So what do you do when you’re standing in front of a class of 30 or 300 students? How do you keep track of what you’re saying, figure out if students are actually hearing what your saying and identify misconceptions, and accommodate students who are learning in their non-native language or are in need of other learning accommodations?

This is where Chatterpulse AI comes in. Chatterpulse AI has 7 basic actions:

Records what you say while you’re teaching
Allows students to view transcripts in real time in the language of their choosing
Allows students to ask and get answers to questions from you or an AI
Enables teachers to give flash quizzes that you write yourself OR have an AI write for you on the fly.
Enable teachers to lead discussions with students, and see AI summaries of all the students' responses to these open-ended discussions in an instant (even in a college class of 700 students!)
Allows you to summarize the totality of your class session.
Allows you to export your sessions and save them as artifacts for later (student or parent upset about their grades on a test? If only you could prove you’d taught the concept…)

Building for simplicity

There has been interest recently in the idea that AI could enable a one-person unicorn (private company with a $1 billion evaluation). I’m not delusional enough to think I’m going to be the person to do that, but the constraint of this idea is fascinating.
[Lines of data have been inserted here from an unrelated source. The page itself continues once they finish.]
(** C2, as the code has it. A buffer of even length that is not empty
    comes back from [decode] after [encode], for every separator that is not
    empty and holds no symbol of the alphabets. *)
Theorem round_trip_nonempty (data : list byte) (sep : string) :
  data <> [] ->
  Nat.even (List.length data) = true ->
  sep <> "" ->
  sep_outside_alphabets sep = true ->
  round_trip data sep = Ok data.
Proof.
  intros Hne Hev Hsep Hout. unfold round_trip.
  rewrite (encode_even data sep Hev). cbn [bind]. unfold decode.
  destruct sep as [| c0 sep']; [contradiction |].
  assert (Hc0 : Py.contains all_symbols c0 = false).
  { unfold sep_outside_alphabets in Hout. cbn [Py.iter list_ascii_of_string forallb] in Hout.
    apply andb_prop in Hout. destruct Hout as [Hout _].
    now apply negb_true_iff in Hout. }
  destruct (chunks_concat data Hev) as [Hconcat Hpairs].
  rewrite split_join.
  - cbn [bind]. rewrite (decode_chunk_tokens _ _ Hpairs), Hconcat. reflexivity.
  - destruct data as [| a [| b rest]]; [contradiction | discriminate |].
    rewrite chunks_two. discriminate.
  - apply Forall_map, Forall_forall. intros chunk _.
    apply token_avoids. exact Hc0.
Qed.

Lemma round_trip_nonempty_witness :
  round_trip [xc6; x51; x81; x88] "-" = Ok [xc6; x51; x81; x88].
Proof.
  apply (round_trip_nonempty [xc6; x51; x81; x88] "-");
    [discriminate | reflexivity | discriminate | reflexivity].
Defined.

(** C2, as stated, fails at the empty buffer with the default separator:
    [encode] returns the empty text, which [decode] splits into one empty
    piece and rejects for its length. *)
Lemma round_trip_empty_fails :
  Nat.even (List.length (@nil byte)) = true /\
  sep_outside_alphabets default_sep = true /\
  round_trip [] default_sep = Raise (AssertionError assert_proquint_length) /\
  round_trip [] default_sep <> Ok [].
Proof. vm_compute. repeat split; discriminate. Qed.

(** C10, as the code has it. With a separator that is not empty, [decode]
    of the empty text fails with the length assertion of [decode_uint16]
    on the single empty piece; with any separator it does not return the
    empty byte sequence, although [encode] of the empty input is the empty
    text. *)
Theorem decode_empty_text (sep : string) :
  (sep <> "" ->
   Py.split "" sep = Ok [""] /\
   exists e, decode "" sep = Raise e /\ InvalidLength e) /\
  decode "" sep <> Ok [] /\
  encode [] sep = Ok "".
Proof.
  destruct sep as [| c0 sep'].
  - split; [intros H; contradiction | split; [discriminate | reflexivity]].
  - split; [intros _; split; [reflexivity |] | split; [discriminate | reflexivity]].
    exists (AssertionError assert_proquint_length). split; reflexivity.
Qed.

Lemma decode_empty_text_witness :
  Py.split "" default_sep = Ok [""] /\
  exists e, decode "" default_sep = Raise e /\ InvalidLength e.
Proof.
  apply (proj1 (decode_empty_text default_sep)). discriminate.
Defined.

(** A separator made of alphabet symbols can break the round trip even
    when it is not a part of any token: "bb" cuts "lusab" ++ "bb" ++ "babad"
    one character early. *)
Lemma round_trip_colliding_separator :
  Py.split "lusabbbbabad" "bb" = Ok ["lusa"; ""; "abad"] /\
  round_trip [x7f; x00; x00; x01] "bb" =
    Raise (AssertionError assert_proquint_length).
Proof. split; vm_compute; reflexivity. Qed.

(** C10, as stated, fails at the empty separator: [split] raises before
    any piece reaches [decode_uint16]. *)
Lemma decode_empty_text_empty_sep :
  decode "" "" = Raise ValueError_empty_separator /\
  ~ InvalidLength ValueError_empty_separator.
Proof. split; [reflexivity | discriminate]. Qed.

(** * Further properties of the codec *)

(** ** Fields of a glued word *)

Lemma unglue_low (r i b : Z) :
  0 <= b -> 0 <= i < 2 ^ b ->
  Z.land (Z.lor (Z.shiftl r b) i) (2 ^ b - 1) = i.
Proof.
  intros Hb Hi.
  replace (2 ^ b - 1) with (Z.ones b) by (rewrite Z.ones_equiv; lia).
  rewrite Z.land_lor_distr_l, !Z.land_ones, Z.shiftl_mul_pow2 by assumption.
  rewrite Z.mod_mul by lia. rewrite Z.lor_0_l. apply Z.mod_small. assumption.
Qed.

Lemma unglue_high (r i b : Z) :
  0 <= b -> 0 <= i < 2 ^ b ->
  Z.shiftr (Z.lor (Z.shiftl r b) i) b = r.
Proof.
  intros Hb Hi.
  rewrite Z.shiftr_lor, Z.shiftr_shiftl_l, Z.sub_diag, Z.shiftl_0_r by assumption.
  rewrite (Z.shiftr_div_pow2 i) by assumption.
  rewrite Z.div_small by assumption. apply Z.lor_0_r.
Qed.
If one person were to build and maintain a code-base of sufficient value to power a billion-dollar company, what would that code-base look like? In general, I believe it would:

Be monolithic in nature.
Have a tight and limited set of dependencies.
Preference locality of behavior over separation of concerns. It’s more important that you can hold everything in your head than that you can separate problems into chunks — because there is no way to distribute those chunks.
Limit and bet on a specific set of choke points for where scaling becomes a problem. I.e., pick your problems rather than allow them to pop up organically.
Centralize the value proposition of the product in a small domain/set of technologies that the founder can focus on, allowing other non-focal technologies to be either (a) outsources or at least (b) limited in their ability to harm the value proposition. See: Focus on what makes your beer taste better

I won’t pretend that I had fully articulated these ideas when I started this process, but I had developed a broad intuition and business philosophy that favored simplicity and pragmatism in general. Let’s formalize these ideas in as simple a ways as possible:

Axiom 0: Complexity scales exponentially over the number of tools you use, over time, and over an increase in the size of your business. Your intelligence and the number of hours in a day don’t scale at all. Complexity is your biggest enemy.

Finding a Tech Stack

So, I had a product idea; it played to my expertise. Now— I just needed to build it.

The only problem was I had no web dev experience. I’m primarily a data scientist, focused on Edtech. Dangerous enough with Python, and I can get along with HTML and CSS, but I’m useless basically everywhere else. Javascript? Gross. DNS, SSL, HTTPS? Things I have people for.

The value in this product was going to reside mostly in my knowledge of education and instruction and applying AI to that problem space. Everything else was a means to an end. With that in mind, I started building my stack.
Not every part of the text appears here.